XX
En efecto, era preciso economizar este líquido, pues nuestra previsión no podía durar
más de tres días, como pude comprobar por la noche, a la hora de cenar. Y lo peor del
caso era que había pocas esperanzas de encontrar ningún manantial en aquellos terrenos
del período de transición.
Durante todo el día siguiente, nos mostró la galería sus interminables arcadas.
Caminábamos casi sin despegar nuestros labios. Hans nos había contagiado su mutismo.
El camino no ascendía, por lo menos de una manera sensible, y hasta, a veces, parecía
que bajábamos. Pero esta tendencia, no muy marcada por cierto, no debía tranquilizar al
profesor porque la naturaleza de las capas no se modificaba, y el período de transición se
afirmaba cada vez más.
La luz eléctrica arrancaba vivos destellos a los esquistos, las calizas y los viejos
asperones rojos de las paredes; parecía que nos hallábamos dentro de una zanja profunda,
abierta en el condado de Devon, que da su nombre a esta clase de terrenos. Magníficos
ejemplares de mármoles recubrían las paredes: unos de color gris ágata, surcados de
venas blancas caprichosamente dispuestas; otros de color encarnado o amarillo con
manchas rojizas; mas lejos, ejemplares de esos jaspes de matices sombríos, en los que se
revela la existencia de la caliza con más vivo color.

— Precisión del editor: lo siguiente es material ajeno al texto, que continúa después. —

(** [Range::align_to] finds the least aligned base in the range. *)
Lemma align_to_spec r a :
  range_ok r -> in_u64 a ->
  exists o, Range_align_to r a = Ret o /\
    match o with
    | Some r' => align_ok a /\ aligned a (r_min r') /\ r_max r' = r_max r /\
        r_min r <= r_min r' <= r_max r /\
        (forall y, r_min r <= y -> aligned a y -> r_min r' <= y)
    | None => ~ align_ok a \/ forall y, r_min r <= y <= r_max r -> ~ aligned a y
    end.
Proof.
  intros Hok Ha. unfold Range_align_to. pose proof Hok as (?&?&?).
  destruct (Z.eqb_spec a 0) as [->|]; cbn [orb].
  { eexists; split; [done|]. cbn. split_and!; try lia; by left. }
  destruct (Z.eqb_spec a 1) as [->|]; cbn [orb].
  { eexists; split; [done|]. split_and!; try lia; right; [by exists 0|apply Z.divide_1_l]. }
  destruct (Z.eqb_spec (Z.land a (a - 1)) 0) as [E|E]; cbn [negb].
  2:{ eexists; split; [done|]. left. intros [->|(k&?&->)]; [done|]. by rewrite pow2_land_pred in E. }
  apply land_pred_pow2 in E; [|ulia]. pose proof (Z.log2_nonneg a).
  set (k := Z.log2 a) in *. unfold checked_add. zcase.
  - rewrite E, land_unot_align by (try done; ulia).
    pose proof (align_up_ge k (r_min r)). zcase.
    + rewrite Range_new_ok by lia. eexists; split; [done|]. cbn. split_and!; try lia.
      * right; eauto.
      * right. by apply Z.divide_factor_l.
      * intros y Hy [Hz|[q ->]]; [lia|]. pose proof (align_up_least k (r_min r) q). lia.
    + eexists; split; [done|]. right. intros y Hy [Hz|[q ->]]; [lia|].
      pose proof (align_up_least k (r_min r) q). lia.
  - eexists; split; [done|]. right. intros y Hy [Hz|[q ->]]; [lia|].
    rewrite E in *. assert (2 ^ k <= 2 ^ 64) by ulia.
    assert (k <= 64) by (apply (Z.pow_le_mono_r_iff 2); lia).
    assert (2 ^ 64 = 2 ^ k * 2 ^ (64 - k)) by (rewrite <- Z.pow_add_r by lia; f_equal; lia).
    assert (0 < 2 ^ k) by (apply Z.pow_pos_nonneg; lia). unfold u64_max in *.
    assert (q < 2 ^ (64 - k)) by nia. nia.
Qed.

Section alloc.
Context {T : Type}.
Implicit Types (n : tree T) (t : IntervalTree T) (es : list (Range * NodeState T)).

(** The range [allocate] tries to serve the constraint from. *)
Lemma clipped_ok k c :
  range_ok k -> c_ok c -> Z.max (r_min k) (c_min c) <= Z.min (r_max k) (c_max c) ->
  range_ok (mkRange (Z.max (r_min k) (c_min c)) (Z.min (r_max k) (c_max c))) /\
  Range_new (Z.max (r_min k) (c_min c)) (Z.min (r_max k) (c_max c)) =
    Ret (mkRange (Z.max (r_min k) (c_min c)) (Z.min (r_max k) (c_max c))).
Proof.
  intros (?&?&?) (?&?&?&?) ?. split; [|apply Range_new_ok; ulia].
  split_and!; cbn; ulia.
Qed.

Lemma check_constraint_spec k (d : NodeState T) c :
  range_ok k -> c_ok c -> 0 < c_size c ->
  exists b, check_constraint k d c = Ret b /\
    (b = true <-> d = Free /\ exists y, fits c k y).
Proof.
  intros Hk Hc Hsz. unfold check_constraint.
  destruct (is_free d) eqn:Ef; [|eexists; split; [done|]; by destruct d; naive_solver].
  assert (d = Free) as -> by (by destruct d). zcase.
  2:{ eexists; split; [done|]. split; [done|]. intros [_ (y&_&_&?&?)]. lia. }
  destruct (clipped_ok k c) as [Hr ->]; [done..|]. cbn [mbind outcome_bind].
  destruct (align_to_spec _ (c_align c) Hr) as (o&Ho&Hspec); [apply Hc|].
  set (q := mkRange _ _) in *.
  assert (Hex : forall r', o = Some r' -> c_size c <= r_max r' - r_min r' + 1 <->
      exists y, fits c k y).
  { intros r' ->. destruct Hspec as (Hao&Hal&Hmx&Hmn&Hle). cbn in *. split.
    - intros Hs. exists (r_min r'). unfold fits. split_and!; auto; lia.
    - intros (y&_&Hay&Hy1&Hy2). specialize (Hle y Hy1 Hay). lia. }
  destruct ((c_align c =? 0) || (c_align c =? 1)) eqn:Ea.
  - unfold Range_align_to in Ho. rewrite Ea in Ho. injection Ho as <-.
    rewrite Range_len_ok by done. cbn [mbind outcome_bind]. eexists; split; [done|].
    rewrite Z.leb_le, Hex; naive_solver.
  - rewrite Ho. cbn [mbind outcome_bind]. destruct o as [r'|].
    + rewrite Range_len_ok; cbn [mbind outcome_bind].
      * eexists; split; [done|]. rewrite Z.leb_le, Hex; naive_solver.
      * destruct Hspec as (_&_&Hmx&Hmn&_), Hr as (?&?&?), Hk as (?&?&?).
        subst q. cbn in *. split_and!; lia.
    + eexists; split; [done|]. split; [done|]. intros [_ (y&Hy1&Hy2&?&?)].
      destruct Hspec as [Hno|Hno]; [done|]. exfalso. apply (Hno y); [cbn; lia|done].
Qed.

Lemma alloc_base k c :
  range_ok k -> c_ok c -> 0 < c_size c -> (exists y, fits c k y) ->
  exists ak, Range_new (Z.max (r_min k) (c_min c)) (Z.min (r_max k) (c_max c)) =
      Ret (mkRange (Z.max (r_min k) (c_min c)) (Z.min (r_max k) (c_max c))) /\
    Range_align_to (mkRange (Z.max (r_min k) (c_min c)) (Z.min (r_max k) (c_max c)))
      (c_align c) = Ret (Some ak) /\
    fits c k (r_min ak) /\ (forall y, fits c k y -> r_min ak <= y).
Proof.
  intros Hk Hc Hsz (y&Hy). pose proof Hy as (?&?&?&?).
  destruct (clipped_ok k c) as [Hr E]; [done..|lia|].
  destruct (align_to_spec _ (c_align c) Hr) as (o&Ho&Hspec); [apply Hc|]. cbn in Hspec.
  destruct o as [ak|].
  - destruct Hspec as (Hao&Hal&Hmx&Hmn&Hle). exists ak. split_and!; auto.
    + specialize (Hle y). unfold fits. split_and!; auto; intuition lia.
    + intros z (_&?&?&_). auto.
  - destruct Hspec as [Hno|Hno]; [done|]. exfalso. apply (Hno y); [lia|done].
Qed.

(** [first_match] returns the first free node, in address order, that can
    serve the constraint. *)
Lemma first_match_spec n c :
  sorted (elements n) -> c_ok c -> 0 < c_size c ->
  exists o, first_match n c = Ret o /\
    match o with
    | Some n' => exists k l r h m, n' = Node k Free l r h m /\ (k, Free) ∈ elements n /\
        (exists y, fits c k y) /\
        forall k' y', (k', Free) ∈ elements n -> fits c k' y' -> r_min k <= r_min k'
    | None => forall k y, (k, Free) ∈ elements n -> ~ fits c k y
    end.
Proof.
  intros Hs Hc Hsz. revert Hs. induction n as [|k d l IHl r IHr h m]; cbn; intros Hs.
  { eexists; split; [done|]. set_solver. }
  apply sorted_middle in Hs as (Hsl&Hsr&Hk&Hbl&Har). rewrite Forall_forall in Hbl, Har.
  unfold before in *; cbn in Hk, Hbl, Har. pose proof Hk as (?&_&_).
  destruct (IHl Hsl) as (ol&->&Hl). cbn [mbind outcome_bind]. destruct ol as [nl|].
  { destruct Hl as (k1&l1&r1&h1&m1&->&Hin&Hf&Hfirst). eexists; split; [done|].
    eexists _, _, _, _, _. split_and!; [done|set_solver|done|].
    intros k' y' [Hi|[[= -> <-]|Hi]%elem_of_cons]%elem_of_app Hy; [by eauto|..].
    all: apply Hbl in Hin as Hlt; try apply Har in Hi; cbn in *;
      destruct (sorted_elem_ok _ _ Hsl Hin) as (?&_); cbn in *; lia. }
  destruct (check_constraint_spec k d c Hk Hc Hsz) as (b&->&Hb). cbn [mbind outcome_bind].
  destruct b.
  - destruct Hb as [[-> Hf] _]; [done|]. eexists; split; [done|].
    eexists _, _, _, _, _. split_and!; [done|set_solver|done|].
    intros k' y' [Hi|[[= ->]|Hi]%elem_of_cons]%elem_of_app Hy; [by edestruct Hl|lia|].
    apply Har in Hi. cbn in Hi. lia.
  - destruct (IHr Hsr) as (or&->&Hr'). eexists; split; [done|]. destruct or as [nr|].
    + destruct Hr' as (k1&l1&r1&h1&m1&->&Hin&Hf&Hfirst). eexists _, _, _, _, _.
      split_and!; [done|set_solver|done|].
      intros k' y' [Hi|[[= -> <-]|Hi]%elem_of_cons]%elem_of_app Hy; [by edestruct Hl| |by eauto].
      destruct Hb as [_ Hb]. by discriminate Hb; eauto.
    + intros k' y' [Hi|[[= -> <-]|Hi]%elem_of_cons]%elem_of_app Hy; [by edestruct Hl| |by edestruct Hr'].
      destruct Hb as [_ Hb]. by discriminate Hb; eauto.
Qed.

Lemma within_ok r k : range_ok k -> within r k -> range_ok r.
Proof. intros (?&?&?) (?&?&?). split_and!; lia. Qed.

Lemma disjoint_within r k es : within r k -> disjoint_from k es -> disjoint_from r es.
Proof.
  intros (?&?&?) Hd. eapply Forall_impl; [exact Hd|]. cbn. intros. lia.
Qed.

Lemma disjoint_from_perm key es es' : es ≡ₚ es' -> disjoint_from key es -> disjoint_from key es'.
Proof. unfold disjoint_from. by intros ->. Qed.

Lemma left_rest_disjoint k r es :
  within r k -> disjoint_from k es -> disjoint_from r (@left_rest T k r ++ es).
Proof.
  intros Hw Hd. apply Forall_app. split; [|by eapply disjoint_within].
  unfold left_rest. zcase; [apply Forall_singleton; cbn; lia|constructor].
Qed.

Lemma insert_left t k r es :
  wf t -> elems t ≡ₚ es -> range_ok k -> within r k -> disjoint_from k es ->
  exists t', (if r_min k <? r_min r then
                b ← usub (r_min r) 1; q ← Range_new (r_min k) b; it_insert t q None
              else Ret t) = Ret t' /\ wf t' /\ elems t' ≡ₚ left_rest k r ++ es.
Proof.
  intros Hwf Hp Hk Hw Hd. unfold left_rest. zcase; [|by exists t].
  pose proof Hk as (?&?&?). pose proof Hw as (?&?&?).
  rewrite usub_Ret by lia. cbn [mbind outcome_bind].
  rewrite Range_new_ok by lia. cbn [mbind outcome_bind].
  assert (within (mkRange (r_min k) (r_min r - 1)) k) as Hw' by (split_and!; cbn; lia).
  destruct (it_insert_ok t (mkRange (r_min k) (r_min r - 1)) None) as (t'&->&?&Hp');
    [done|by eapply within_ok| |].
  - eapply disjoint_from_perm; [done|]. by eapply disjoint_within.
  - exists t'. by rewrite Hp', Hp.
Qed.

Lemma insert_right t k r es :
  wf t -> elems t ≡ₚ es -> range_ok k -> within r k ->
  disjoint_from (mkRange (r_max r + 1) (r_max k)) es ->
  exists t', (if r_max r <? r_max k then
                b ← uadd u64_max (r_max r) 1; q ← Range_new b (r_max k); it_insert t q None
              else Ret t) = Ret t' /\ wf t' /\ elems t' ≡ₚ right_rest k r ++ es.
Proof.
  intros Hwf Hp Hk Hw Hd. unfold right_rest. zcase; [|by exists t].
  pose proof Hk as (?&?&?). pose proof Hw as (?&?&?).
  rewrite uadd_Ret by lia. cbn [mbind outcome_bind].
  rewrite Range_new_ok by lia. cbn [mbind outcome_bind].
  assert (within (mkRange (r_max r + 1) (r_max k)) k) as Hw' by (split_and!; cbn; lia).
  destruct (it_insert_ok t (mkRange (r_max r + 1) (r_max k)) None) as (t'&->&?&Hp');
    [done|by eapply within_ok| |].
  - by eapply disjoint_from_perm.
  - exists t'. by rewrite Hp', Hp.
Qed.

En la mayoría de estos mármoles se observaban huellas de animales primitivos; pero,
desde la víspera, la creación había progresado de una manera evidente. En lugar de los
trilobites rudimentarios, vi restos de un orden más perfecto, entre otros, de peces
ganoideos y de esos sauropterigios en los que la perspicacia de los paleontólogos ha
sabido descubrir las primeras manifestaciones de los reptiles. Los mares devonianos
estaban habitados por gran número de animales de esta especie, que depositaron a miles
en las rocas de nueva formación.
Era evidente que remontábamos la escala de la vida animal, cuyo último y más elevado
peldaño ocupan las criaturas humanas: pero el profesor Lidenbrock no parecía fijar
mientes en ella.
Esperaba que ocurriese alguna de estas dos cosas: o que se abriera de repente ante sus
pies un pozo vertical que le permitiese reanudar su descenso, o que un inesperado
obstáculo le impidiese continuar por el camino emprendido. Pero llegó la noche sin que
se realizara esta esperanza.
El viernes, después de una noche durante la cual empecé a experimentar los tormentos
de la sed, reanudamos nuestro viaje a lo largo de la misma galería.
Después de diez horas de marcha, observé que la reverberación de nuestras lámparas
sobre las paredes decrecía de una manera notable. El mármol, el esquisto. la caliza y el
asperón de las murallas cedían el puesto a un revestimiento mate y sombrío. En un pasaje
en que el túnel se estrechó demasiado, me apoyé en la pared.
Cuando retiré la mano, vi que la tenía toda negra. Miré desde más cerca. y adquirí el
convencimiento de que nos encontrábamos en un yacimiento de hulla.
—¡Una mina de carbón! —exclamé.
—Una mina sin mineros —respondió mi tío.